(* ===== verification/ExpertServer.v ===== *)
(** * A rebalancing server

    A healthy server stays sound while the manager rebalances it chunk by chunk: at the end of every forward pass
    the weights of every rank are those the metadata speaks of, and the metadata can be used for dispatch.  The
    chunks are the layers in order; each is updated between two passes. *)

From S2P Require Import Prelude RadixKey PyFloat ExpertBalance ExpertProps ExpertPlace ExpertRebalance ExpertLocation ExpertDispatch.
From S2P Require Import ExpertUpdate ExpertChunk ExpertPlan ExpertMove ExpertCluster.

(** ** Metadata *)

Section metadata.
Context (num_layers : nat) (num_physical num_logical : Z) (flag : bool).

(** Metadata of which every layer can be used for dispatch. *)
Record good_meta (m : ExpertLocationMetadata) : Prop := {
  gm_lengths : length (physical_to_logical_map m) = num_layers ∧ length (logical_to_all_physical_map m) = num_layers
    ∧ length (logical_to_all_physical_map_num_valid m) = num_layers
    ∧ match logical_to_rank_dispatch_physical_map m with Some d => length d = num_layers ∧ flag = true | None => flag = false end;
  gm_maps layer p2l : physical_to_logical_map m !! layer = Some p2l → zlen p2l = num_physical ∧ ∀ e, e ∈ p2l ↔ 0 ≤ e < num_logical;
  gm_topk layer p2l algorithm random ids : physical_to_logical_map m !! layer = Some p2l → dispatches flag algorithm →
    Forall (λ e, 0 ≤ e < num_logical) ids → length random = length ids →
    ∃ ps, topk_ids_logical_to_physical m (Z.of_nat layer) (Some algorithm) random ids = Ok ps ∧ Forall2 (holds_logical p2l) ids ps
}.

Lemma update_field_ok {A} ids (self other : list A) : length self = length other → ∃ l, update_field ids self other = Ok l ∧ length l = length self
  ∧ ∀ i, l !! i = if bool_decide (Z.of_nat i ∈ ids) then other !! i else self !! i.
Proof.
  intros Hl. unfold update_field. rewrite bool_decide_true by done. eexists. split; [done|]. split; [rewrite length_imap, length_zip_with; lia|].
  intros i. rewrite list_lookup_imap, lookup_zip_with. destruct (self !! i) as [a|] eqn:Ea, (other !! i) as [b|] eqn:Eb; cbn.
  - by case_bool_decide.
  - apply lookup_lt_Some in Ea. apply lookup_ge_None in Eb. lia.
  - apply lookup_lt_Some in Eb. apply lookup_ge_None in Ea. lia.
  - by case_bool_decide.
Qed.

Lemma tensor_get_ext {A} (a b : list A) i : a !! Z.to_nat i = b !! Z.to_nat i → tensor_get a i = tensor_get b i.
Proof. intros E. unfold tensor_get, py_get. by rewrite E. Qed.

(** The ids of a layer depend on the entries of the layer only. *)
Lemma topk_ext m m' layer algorithm random ids :
  logical_to_all_physical_map m !! layer = logical_to_all_physical_map m' !! layer →
  logical_to_all_physical_map_num_valid m !! layer = logical_to_all_physical_map_num_valid m' !! layer →
  match logical_to_rank_dispatch_physical_map m, logical_to_rank_dispatch_physical_map m' with
  | Some d, Some d' => d !! layer = d' !! layer | None, None => True | _, _ => False end →
  topk_ids_logical_to_physical m (Z.of_nat layer) algorithm random ids = topk_ids_logical_to_physical m' (Z.of_nat layer) algorithm random ids.
Proof.
  intros E1 E2 E3. unfold topk_ids_logical_to_physical.
  rewrite (tensor_get_ext _ (logical_to_all_physical_map m')) by (by rewrite Nat2Z.id).
  rewrite (tensor_get_ext _ (logical_to_all_physical_map_num_valid m')) by (by rewrite Nat2Z.id).
  destruct (logical_to_rank_dispatch_physical_map m) as [d|], (logical_to_rank_dispatch_physical_map m') as [d'|]; try done.
  by rewrite (tensor_get_ext d d') by (by rewrite Nat2Z.id).
Qed.

Lemma metadata_update_ok self other ids : good_meta self → good_meta other →
  ∃ m, metadata_update self other ids = Ok m ∧ good_meta m
    ∧ ∀ i, physical_to_logical_map m !! i = if bool_decide (Z.of_nat i ∈ ids) then physical_to_logical_map other !! i else physical_to_logical_map self !! i.
Proof.
  intros [(A1 & A2 & A3 & A4) Am At] [(B1 & B2 & B3 & B4) Bm Bt]. unfold metadata_update.
  destruct (update_field_ok ids (physical_to_logical_map self) (physical_to_logical_map other) ltac:(lia)) as (p & -> & L1 & F1). cbn [mbind res_bind].
  destruct (update_field_ok ids (logical_to_all_physical_map self) (logical_to_all_physical_map other) ltac:(lia)) as (l & -> & L2 & F2). cbn [mbind res_bind].
  destruct (update_field_ok ids (logical_to_all_physical_map_num_valid self) (logical_to_all_physical_map_num_valid other) ltac:(lia)) as (n & -> & L3 & F3). cbn [mbind res_bind].
  assert (Hd : ∃ d, match logical_to_rank_dispatch_physical_map self, logical_to_rank_dispatch_physical_map other with
      | Some a, Some b => d ← update_field ids a b; Ok (Some d) | None, None => Ok None | _, _ => Raise AssertionError end = Ok d
      ∧ match d with Some d => length d = num_layers ∧ flag = true | None => flag = false end
      ∧ ∀ i, match d, if bool_decide (Z.of_nat i ∈ ids) then logical_to_rank_dispatch_physical_map other else logical_to_rank_dispatch_physical_map self with
             | Some d, Some d' => d !! i = d' !! i | None, None => True | _, _ => False end).
  { destruct (logical_to_rank_dispatch_physical_map self) as [a|], (logical_to_rank_dispatch_physical_map other) as [b|]; try (by destruct A4, B4; congruence); try (by destruct A4; congruence); try (by destruct B4; congruence).
    - destruct A4 as [A4 Af], B4 as [B4 _]. destruct (update_field_ok ids a b ltac:(lia)) as (d & -> & Ld & Fd). exists (Some d). split; [done|]. split; [split; [lia|done]|].
      intros i. rewrite (Fd i). by case_bool_decide.
    - exists None. split; [done|]. split; [done|]. intros i. by case_bool_decide. }
  destruct Hd as (d & -> & Hd1 & Hd2). cbn [mbind res_bind]. eexists. split; [done|]. split; [|exact F1].
  split; cbn [physical_to_logical_map logical_to_all_physical_map logical_to_all_physical_map_num_valid logical_to_rank_dispatch_physical_map].
  - split_and!; [lia..|]. exact Hd1.
  - intros i p2l Hi. rewrite F1 in Hi. case_bool_decide; [by apply (Bm i)|by apply (Am i)].
  - intros i p2l algorithm random xs Hi Hdis Hxs Hrand. rewrite F1 in Hi. specialize (F2 i). specialize (F3 i). specialize (Hd2 i). case_bool_decide.
    + rewrite (topk_ext _ other); [by apply (Bt i)|done|done|exact Hd2].
    + rewrite (topk_ext _ self); [by apply (At i)|done|done|exact Hd2].
Qed.

End metadata.

(** The metadata built from the maps of a rebalance. *)
Lemma init_raw_good {Rng} `{PyRandom Rng} nnodes ep_size num_physical num_logical layers (flag : bool) ep_rank m :
  0 < nnodes ≤ ep_size → ep_size ≤ num_physical → Forall (layer_maps num_physical num_logical) layers → 0 ≤ ep_rank < ep_size →
  init_raw (Rng:=Rng) nnodes ep_size ep_rank num_physical num_logical flag (map (λ l, l.1.1) layers) (map (λ l, l.1.2) layers) = Ok m →
  good_meta (length layers) num_physical num_logical flag m.
Proof.
  intros Hnn Hnp Hl Hr Em. pose proof Em as Em0.
  destruct (init_raw_ok nnodes ep_size num_physical Hnn Hnp num_logical layers flag ep_rank Hl Hr) as (m' & Em' & M1 & M2 & M3 & M4).
  rewrite Em in Em'. inversion Em'; subst m'. split.
  - rewrite M1, M2, M3, !length_map. split_and!; [done..|]. destruct flag; [|by rewrite M4]. destruct M4 as (table & Ht & ->).
    apply Forall2_length in Ht. rewrite length_map in *. done.
  - intros i p2l Hi. rewrite M1, list_lookup_fmap in Hi. destruct (layers !! i) as [[[p2l' l2p] cnt]|] eqn:El; [|done]. cbn in Hi. inversion Hi; subst p2l'.
    pose proof (Forall_lookup_1 _ _ _ _ Hl El) as [Hz Hm]. split; [done|]. intros e. split.
    + intros He. exact (proj1 (Forall_forall _ _) (mo_range _ _ _ _ _ Hm) e He).
    + intros He. destruct (mo_lengths _ _ _ _ _ Hm) as [H1 H2]. destruct (lookup_lt_is_Some_2 l2p (Z.to_nat e)) as [row Hrow]; [unfold zlen in *; lia|].
      destruct (row_usable nnodes ep_size Hnn num_logical p2l l2p cnt _ row Hm Hrow) as [[Hne _] Hmem]. destruct (candidates_of row) as [|p l] eqn:Ec; [done|].
      destruct (proj1 (Hmem p)) as [_ Hp]; [by left|]. rewrite Z2Nat.id in Hp by lia. by eapply list_elem_of_lookup_2.
  - intros i p2l algorithm random ids Hi Hdis Hids Hrand. rewrite M1, list_lookup_fmap in Hi. destruct (layers !! i) as [l|] eqn:El; [|done]. cbn in Hi. inversion Hi; subst p2l.
    by apply (topk_ok (Rng:=Rng) nnodes ep_size num_physical Hnn Hnp num_logical layers flag ep_rank).
Qed.

(** ** Weights *)

Section server.
Context {V : Type} `{Transport V} (empty_like : list (list V) → list (list V)) (W : Z → Z → nat → V) (T : nat) (L : Z) (R : nat) (nnodes : Z).
Context (HT : (0 < T)%nat) (HL : 0 < L) (Hnn : 0 < nnodes ≤ Z.of_nat R) (Hempty : ∀ w, shape T L w → shape T L (empty_like w)).

Notation LayerWeights := (gmap Z (list (list (list V)))).
Notation G := (Z.of_nat R / nnodes).
Notation alive := (replicate R true).
Notation num_physical := (Z.of_nat R * L).

Lemma nodes_pos : 0 < G.
Proof. apply Z.div_str_pos. lia. Qed.

Lemma runs_all r : 0 ≤ r < Z.of_nat R → runs alive r = true.
Proof. intros Hr. unfold runs. rewrite lookup_replicate_2 by lia. done. Qed.

(** The ranks hold the experts of a map for a layer. *)
Definition ranks_hold (layer : Z) (p2l : list Z) (w : list (list (list V))) : Prop :=
  length w = R ∧ ∀ r wr, w !! r = Some wr → holding (W layer) T L (Z.of_nat r) p2l wr.
Definition buffers_ok (temps : list (list (list V))) : Prop := length temps = R ∧ Forall (shape T L) temps.

Lemma layer_step old new weights temps missing layer w old_map new_map :
  weights !! layer = Some w → 0 ≤ layer →
  physical_to_logical_map old !! Z.to_nat layer = Some old_map → physical_to_logical_map new !! Z.to_nat layer = Some new_map →
  zlen old_map = num_physical → zlen new_map = num_physical → (∀ e, e ∈ new_map → e ∈ old_map) →
  ranks_hold layer old_map w → buffers_ok temps →
  ∃ w' temps' ms, update_one_layer old new L G alive None (weights, temps, missing) layer = Ok (<[layer := w']> weights, temps', missing ++ [(layer, ms)])
    ∧ ranks_hold layer new_map w' ∧ buffers_ok temps' ∧ Forall (λ m, m = []) ms.
Proof.
  intros Hw H0 Ho Hn Hzo Hzn Hsrc [Hwl Hwh] [Htl Hts]. unfold update_one_layer, layer_weights. rewrite Hw. cbn [mbind res_bind].
  pose proof (tensor_get_lookup _ _ _ Ho) as Eo. pose proof (tensor_get_lookup _ _ _ Hn) as En. rewrite Z2Nat.id in Eo, En by done. rewrite Eo, En. cbn [mbind res_bind].
  assert (Hlen : length new_map = length old_map) by (unfold zlen in *; lia).
  destruct (update_layer_run (W layer) T L G R old_map new_map HL nodes_pos Hzo Hlen Hsrc HT alive None (zip w temps)) as (states & ms & -> & Hsl & Hml & Hupd).
  - apply length_replicate.
  - rewrite length_zip_with. lia.
  - intros r Hr. by apply runs_all.
  - intros r wr t Hr _. apply lookup_zip_with_Some in Hr as (? & ? & [=<- <-] & Hwr & Htr). split; [by apply Hwh|exact (Forall_lookup_1 _ _ _ _ Hts Htr)].
  - cbn [mbind res_bind]. exists (map fst states), (map snd states), ms. split; [done|].
    assert (Hall : ∀ r after m, states !! r = Some after → ms !! r = Some m → shape T L after.1 ∧ shape T L after.2 ∧ m = []
      ∧ ∀ x e, Z.of_nat r * L ≤ x < Z.of_nat r * L + L → new_map !! Z.to_nat x = Some e → slot_is (W layer) T after.1 (slot_of L (Z.of_nat r) x) e).
    { intros r after m Ha Hm. assert (Hr : (r < R)%nat) by (apply lookup_lt_Some in Ha; lia).
      destruct (lookup_lt_is_Some_2 (zip w temps) r) as [before Hb]; [rewrite length_zip_with; lia|].
      specialize (Hupd r before after m Hb Ha Hm). unfold updated in Hupd. rewrite runs_all in Hupd by lia. destruct Hupd as (S1 & S2 & Hslot & Hmiss).
      assert (Em : m = []).
      { destruct m as [|e m]; [done|]. exfalso. destruct (Hmiss e ltac:(left)) as (Hne & s & Hs & Hrun).
        destruct (chosen_range T L G R old_map new_map HL nodes_pos Hzo Hlen Hsrc (Z.of_nat r) HT e s Hne Hs) as [Hsr _]. rewrite runs_all in Hrun by done. done. }
      subst m. split_and!; [done|done|done|]. intros x e Hx He. apply Hslot; [done|done|set_solver]. }
    split; [|split].
    + split; [by rewrite length_map|]. intros r wr Hr. rewrite list_lookup_fmap in Hr. destruct (states !! r) as [after|] eqn:Ea; [|done]. cbn in Hr. inversion Hr; subst wr.
      destruct (lookup_lt_is_Some_2 ms r) as [m Hm]; [apply lookup_lt_Some in Ea; lia|]. destruct (Hall r after m Ea Hm) as (? & _ & _ & ?). done.
    + split; [by rewrite length_map|]. apply Forall_fmap, Forall_lookup. intros r after Ea.
      destruct (lookup_lt_is_Some_2 ms r) as [m Hm]; [apply lookup_lt_Some in Ea; lia|]. by destruct (Hall r after m Ea Hm) as (_ & ? & _).
    + apply Forall_lookup. intros r m Hm. destruct (lookup_lt_is_Some_2 states r) as [after Ea]; [apply lookup_lt_Some in Hm; lia|]. by destruct (Hall r after m Ea Hm) as (_ & _ & ? & _).
Qed.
═══
Problem requirements.
Copy out, word for word, the part of the entries above that begins at the line with "Hs & Hrun)." and ends at the line with "Ea Hm) as (_ & ? & _).", including both.

Exercise response.
      { destruct m as [|e m]; [done|]. exfalso. destruct (Hmiss e ltac:(left)) as (Hne & s & Hs & Hrun).
        destruct (chosen_range T L G R old_map new_map HL nodes_pos Hzo Hlen Hsrc (Z.of_nat r) HT e s Hne Hs) as [Hsr _]. rewrite runs_all in Hrun by done. done. }
      subst m. split_and!; [done|done|done|]. intros x e Hx He. apply Hslot; [done|done|set_solver]. }
    split; [|split].
    + split; [by rewrite length_map|]. intros r wr Hr. rewrite list_lookup_fmap in Hr. destruct (states !! r) as [after|] eqn:Ea; [|done]. cbn in Hr. inversion Hr; subst wr.
      destruct (lookup_lt_is_Some_2 ms r) as [m Hm]; [apply lookup_lt_Some in Ea; lia|]. destruct (Hall r after m Ea Hm) as (? & _ & _ & ?). done.
    + split; [by rewrite length_map|]. apply Forall_fmap, Forall_lookup. intros r after Ea.
      destruct (lookup_lt_is_Some_2 ms r) as [m Hm]; [apply lookup_lt_Some in Ea; lia|]. by destruct (Hall r after m Ea Hm) as (_ & ? & _).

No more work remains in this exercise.